_Assignment_
Scan the lines below for the word "checkCallerHeader". Copy each line you find it in.

----------

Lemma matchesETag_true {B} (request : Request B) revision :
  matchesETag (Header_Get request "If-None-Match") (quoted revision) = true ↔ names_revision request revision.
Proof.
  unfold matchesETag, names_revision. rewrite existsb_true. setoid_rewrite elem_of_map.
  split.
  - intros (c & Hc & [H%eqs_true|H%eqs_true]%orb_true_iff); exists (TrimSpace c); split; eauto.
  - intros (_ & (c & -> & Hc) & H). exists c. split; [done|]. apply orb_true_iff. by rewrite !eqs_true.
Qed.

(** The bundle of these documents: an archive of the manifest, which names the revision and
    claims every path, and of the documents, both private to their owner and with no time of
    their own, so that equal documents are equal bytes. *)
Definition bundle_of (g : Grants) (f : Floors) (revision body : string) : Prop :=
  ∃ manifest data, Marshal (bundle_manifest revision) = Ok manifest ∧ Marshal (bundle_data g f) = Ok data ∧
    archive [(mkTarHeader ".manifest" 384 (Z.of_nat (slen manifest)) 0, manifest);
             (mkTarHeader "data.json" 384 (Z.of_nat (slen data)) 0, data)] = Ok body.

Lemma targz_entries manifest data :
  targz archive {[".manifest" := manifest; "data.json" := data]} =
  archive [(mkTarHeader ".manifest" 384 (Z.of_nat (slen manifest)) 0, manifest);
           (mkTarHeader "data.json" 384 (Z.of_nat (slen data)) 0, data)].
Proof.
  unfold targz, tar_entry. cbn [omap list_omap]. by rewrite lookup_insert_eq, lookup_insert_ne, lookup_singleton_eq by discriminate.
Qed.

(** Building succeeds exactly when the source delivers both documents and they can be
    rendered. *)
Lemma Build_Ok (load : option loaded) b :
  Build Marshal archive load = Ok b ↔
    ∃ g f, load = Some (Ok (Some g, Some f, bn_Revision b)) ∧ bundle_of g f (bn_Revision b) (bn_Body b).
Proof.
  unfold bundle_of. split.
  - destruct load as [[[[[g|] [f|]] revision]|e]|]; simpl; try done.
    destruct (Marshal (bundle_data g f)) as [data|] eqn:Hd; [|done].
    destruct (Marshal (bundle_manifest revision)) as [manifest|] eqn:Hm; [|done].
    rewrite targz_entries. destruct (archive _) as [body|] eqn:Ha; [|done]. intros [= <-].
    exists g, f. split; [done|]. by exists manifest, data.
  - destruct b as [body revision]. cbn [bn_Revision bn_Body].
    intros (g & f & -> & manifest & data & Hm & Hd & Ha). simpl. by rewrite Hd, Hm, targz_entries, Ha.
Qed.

----------

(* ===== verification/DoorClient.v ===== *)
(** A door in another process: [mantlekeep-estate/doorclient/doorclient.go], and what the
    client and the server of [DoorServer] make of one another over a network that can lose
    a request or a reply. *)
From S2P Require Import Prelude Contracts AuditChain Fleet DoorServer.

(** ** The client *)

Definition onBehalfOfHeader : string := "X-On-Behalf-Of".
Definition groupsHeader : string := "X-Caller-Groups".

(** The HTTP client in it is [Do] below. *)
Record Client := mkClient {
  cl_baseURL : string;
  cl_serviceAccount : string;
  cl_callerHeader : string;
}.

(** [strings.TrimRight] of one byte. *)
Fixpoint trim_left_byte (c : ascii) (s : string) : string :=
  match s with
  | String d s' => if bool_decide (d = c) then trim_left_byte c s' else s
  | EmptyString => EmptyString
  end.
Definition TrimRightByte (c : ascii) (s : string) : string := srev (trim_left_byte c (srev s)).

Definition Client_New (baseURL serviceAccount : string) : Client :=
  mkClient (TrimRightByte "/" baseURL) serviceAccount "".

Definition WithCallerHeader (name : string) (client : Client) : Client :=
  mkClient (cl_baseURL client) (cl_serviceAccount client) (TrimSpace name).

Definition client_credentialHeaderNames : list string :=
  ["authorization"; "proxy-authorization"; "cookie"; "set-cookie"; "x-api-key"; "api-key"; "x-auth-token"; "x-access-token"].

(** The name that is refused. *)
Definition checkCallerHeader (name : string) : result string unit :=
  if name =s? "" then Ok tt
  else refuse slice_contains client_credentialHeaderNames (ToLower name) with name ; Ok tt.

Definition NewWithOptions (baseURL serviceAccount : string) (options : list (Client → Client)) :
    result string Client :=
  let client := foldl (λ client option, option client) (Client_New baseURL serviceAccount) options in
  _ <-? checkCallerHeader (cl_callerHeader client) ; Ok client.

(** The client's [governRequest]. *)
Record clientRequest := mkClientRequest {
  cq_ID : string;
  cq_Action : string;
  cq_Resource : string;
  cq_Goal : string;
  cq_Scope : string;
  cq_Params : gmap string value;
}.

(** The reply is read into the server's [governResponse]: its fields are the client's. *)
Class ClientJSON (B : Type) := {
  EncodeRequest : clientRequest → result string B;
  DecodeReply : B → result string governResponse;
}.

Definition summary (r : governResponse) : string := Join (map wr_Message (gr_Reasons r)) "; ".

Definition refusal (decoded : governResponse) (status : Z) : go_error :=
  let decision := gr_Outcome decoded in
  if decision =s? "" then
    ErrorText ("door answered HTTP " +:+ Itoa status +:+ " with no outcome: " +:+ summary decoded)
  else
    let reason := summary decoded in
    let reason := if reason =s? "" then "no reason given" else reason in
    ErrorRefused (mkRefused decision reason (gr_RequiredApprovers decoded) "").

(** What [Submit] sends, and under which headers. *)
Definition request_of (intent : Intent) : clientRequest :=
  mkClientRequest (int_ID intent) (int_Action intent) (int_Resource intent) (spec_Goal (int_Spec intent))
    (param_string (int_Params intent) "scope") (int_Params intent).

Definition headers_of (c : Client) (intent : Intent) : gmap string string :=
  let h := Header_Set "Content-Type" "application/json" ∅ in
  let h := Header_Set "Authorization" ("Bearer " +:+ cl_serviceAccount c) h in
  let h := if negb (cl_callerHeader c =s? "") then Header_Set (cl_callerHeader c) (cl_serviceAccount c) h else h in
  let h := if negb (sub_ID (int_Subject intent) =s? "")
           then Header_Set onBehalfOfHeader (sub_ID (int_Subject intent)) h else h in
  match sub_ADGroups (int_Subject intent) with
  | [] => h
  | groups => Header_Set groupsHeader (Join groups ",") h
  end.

----------

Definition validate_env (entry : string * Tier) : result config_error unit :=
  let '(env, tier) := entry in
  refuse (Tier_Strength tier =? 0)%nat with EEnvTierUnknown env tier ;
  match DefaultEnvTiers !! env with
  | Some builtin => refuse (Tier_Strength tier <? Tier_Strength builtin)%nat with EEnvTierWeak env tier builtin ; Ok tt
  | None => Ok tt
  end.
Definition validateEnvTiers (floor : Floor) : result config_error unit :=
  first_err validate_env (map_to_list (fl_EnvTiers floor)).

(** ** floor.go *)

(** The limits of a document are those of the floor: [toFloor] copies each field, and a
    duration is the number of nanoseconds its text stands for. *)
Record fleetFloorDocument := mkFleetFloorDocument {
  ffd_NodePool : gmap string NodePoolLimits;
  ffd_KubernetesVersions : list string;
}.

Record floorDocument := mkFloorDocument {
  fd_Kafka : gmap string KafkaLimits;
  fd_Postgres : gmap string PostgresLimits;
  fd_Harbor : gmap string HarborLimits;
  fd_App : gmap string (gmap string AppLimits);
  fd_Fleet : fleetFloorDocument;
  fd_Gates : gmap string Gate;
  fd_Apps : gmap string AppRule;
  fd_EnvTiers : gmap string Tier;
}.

----------

_Written answer_
Definition checkCallerHeader (name : string) : result string unit :=
  _ <-? checkCallerHeader (cl_callerHeader client) ; Ok client.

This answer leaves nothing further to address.